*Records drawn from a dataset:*
====

(** X8: a key without wildcard and array segments (plain keys, possibly
    closed by a multi-key leaf) yields at most one value, whatever the
    document. *)
Theorem visit_path_single_valued :
  forall key : option string,
    single_valued key ->
    forall data : json, List.length (yields (visit_path data key)) <= 1.
Proof.
  intros key Hsv. induction Hsv as [| |k name rem Hk Hsv IH|k subkeys rem Hk];
    intros data.
  - rewrite visit_path_unfold. destruct (negb (truthy data)); simpl; lia.
  - rewrite visit_path_unfold. destruct (negb (truthy data)); simpl; lia.
  - destruct (truthy data) eqn:Ht.
    + rewrite (visit_path_segment _ _ _ _ Hk Ht).
      destruct data; simpl; try lia. apply IH.
    + rewrite visit_path_falsy by exact Ht. simpl. lia.
  - destruct (truthy data) eqn:Ht.
    + rewrite (visit_path_segment _ _ _ _ Hk Ht).
      destruct data; simpl; lia.
    + rewrite visit_path_falsy by exact Ht. simpl. lia.
Qed.

Lemma visit_path_single_valued_witness :
  List.length (yields (visit_path (JDict abc_mapping) (Some "a.b"))) <= 1.
Proof.
  assert (Hb : key_splits "b" (Key "b") None).
  { split; [reflexivity|]. exists "b". split; reflexivity. }
  assert (Ha : key_splits "a.b" (Key "a") (Some "b")).
  { split; [reflexivity|]. exists "a". split; reflexivity. }
  exact (visit_path_single_valued (Some "a.b")
           (sv_key "a.b" "a" (Some "b") Ha (sv_key "b" "b" None Hb sv_none))
           (JDict abc_mapping)).
Defined.

(** ** More about the text normalizer *)

Section NormalizerShape.

Local Open Scope string_scope.

Lemma take_min_length (n : nat) (s : string) :
  PyStr.take (Nat.min n (length s)) s = PyStr.take n s.
Proof.
  destruct (Nat.le_gt_cases n (length s)) as [H|H].
  - rewrite Nat.min_l by exact H. reflexivity.
  - rewrite Nat.min_r by lia.
    rewrite !PyStrFacts.take_all by lia. reflexivity.
Qed.

(** X9: a text of fewer than 102 characters is returned unchanged: below
    100 by the first test, and at 100 and 101 because no signature of more
    than 50 characters fits twice. *)
Theorem deduplicate_text_under_102 :
  forall text : string,
    length text < 102 -> deduplicate_text text = text.
Proof.
  intros text H. apply deduplicate_text_short. exact H.
Qed.

Lemma deduplicate_text_under_102_witness :
  deduplicate_text (PyStr.replicate 101 "a"%char) = PyStr.replicate 101 "a"%char.
Proof.
  apply deduplicate_text_under_102.
  rewrite PyStrFacts.replicate_length. lia.
Defined.

(** X10: when the normalizer cuts, it keeps more than 50 characters, and
    what it drops begins with a copy of the first 100 characters of what
    it keeps (of all of it, when it keeps fewer than 100). *)
Theorem deduplicate_text_cut :
  forall text : string,
    deduplicate_text text <> text ->
    exists rest : string,
      text = deduplicate_text text ++ rest /\
      50 < length (deduplicate_text text) /\
      PyStr.startswith rest (PyStr.take 100 (deduplicate_text text)) = true.
Proof.
  intros text Hcut.
  destruct (deduplicate_text_cases text) as [H|[s [Hs [Hl H]]]];
    [contradiction|].
  apply first_split_some in Hs as [_ [Hs _]].
  exists (PyStr.drop s text). rewrite H.
  unfold signature_test in Hs. apply andb_true_iff in Hs as [H1 H2].
  apply Nat.ltb_lt in H1. rewrite take_min_length in H2.
  split; [symmetry; apply take_drop|]. split; [lia | exact H2].
Qed.

Lemma deduplicate_text_cut_witness :
  exists rest : string,
    sixty_a ++ sixty_a = deduplicate_text (sixty_a ++ sixty_a) ++ rest /\
    50 < length (deduplicate_text (sixty_a ++ sixty_a)).
Proof.
  assert (H : deduplicate_text (sixty_a ++ sixty_a) <> sixty_a ++ sixty_a).
  { intros E. apply (f_equal length) in E. vm_compute in E. discriminate. }
  destruct (deduplicate_text_cut (sixty_a ++ sixty_a) H) as [rest [H1 [H2 _]]].
  exists rest. split; [exact H1 | exact H2].
Defined.

End NormalizerShape.

(** ** The line helpers *)

Section Lines.

Local Open Scope string_scope.

Lemma str_join_cons (sep : string) (c : ascii) (w : string) (ws : list string) :
  str_join sep (String c w :: ws) = String c (str_join sep (w :: ws)).
Proof.
  destruct ws; reflexivity.
Qed.

Lemma split_join (sep : ascii) (s : string) :
  str_join (String sep "") (PyStr.split sep s) = s.
Proof.
  induction s as [|c s IH]; [reflexivity|]. simpl PyStr.split.
  destruct (Ascii.eqb c sep) eqn:Ec.
  - apply Ascii.eqb_eq in Ec. subst c.
    pose proof (PyStrFacts.split_not_nil sep s) as Hn.
    destruct (PyStr.split sep s) as [|w ws] eqn:E; [contradiction|].
    change (str_join (String sep "") ("" :: w :: ws))
      with (String sep (str_join (String sep "") (w :: ws))).
    rewrite IH. reflexivity.
  - pose proof (PyStrFacts.split_not_nil sep s) as Hn.
    destruct (PyStr.split sep s) as [|w ws] eqn:E; [contradiction|].
    rewrite str_join_cons, IH. reflexivity.
Qed.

====

Your answer should be exactly the lines of the data above, from the first through the line containing "destruct data; simpl; try".

*Completed exercise:*
(** X8: a key without wildcard and array segments (plain keys, possibly
    closed by a multi-key leaf) yields at most one value, whatever the
    document. *)
Theorem visit_path_single_valued :
  forall key : option string,
    single_valued key ->
    forall data : json, List.length (yields (visit_path data key)) <= 1.
Proof.
  intros key Hsv. induction Hsv as [| |k name rem Hk Hsv IH|k subkeys rem Hk];
    intros data.
  - rewrite visit_path_unfold. destruct (negb (truthy data)); simpl; lia.
  - rewrite visit_path_unfold. destruct (negb (truthy data)); simpl; lia.
  - destruct (truthy data) eqn:Ht.
    + rewrite (visit_path_segment _ _ _ _ Hk Ht).
      destruct data; simpl; try lia. apply IH.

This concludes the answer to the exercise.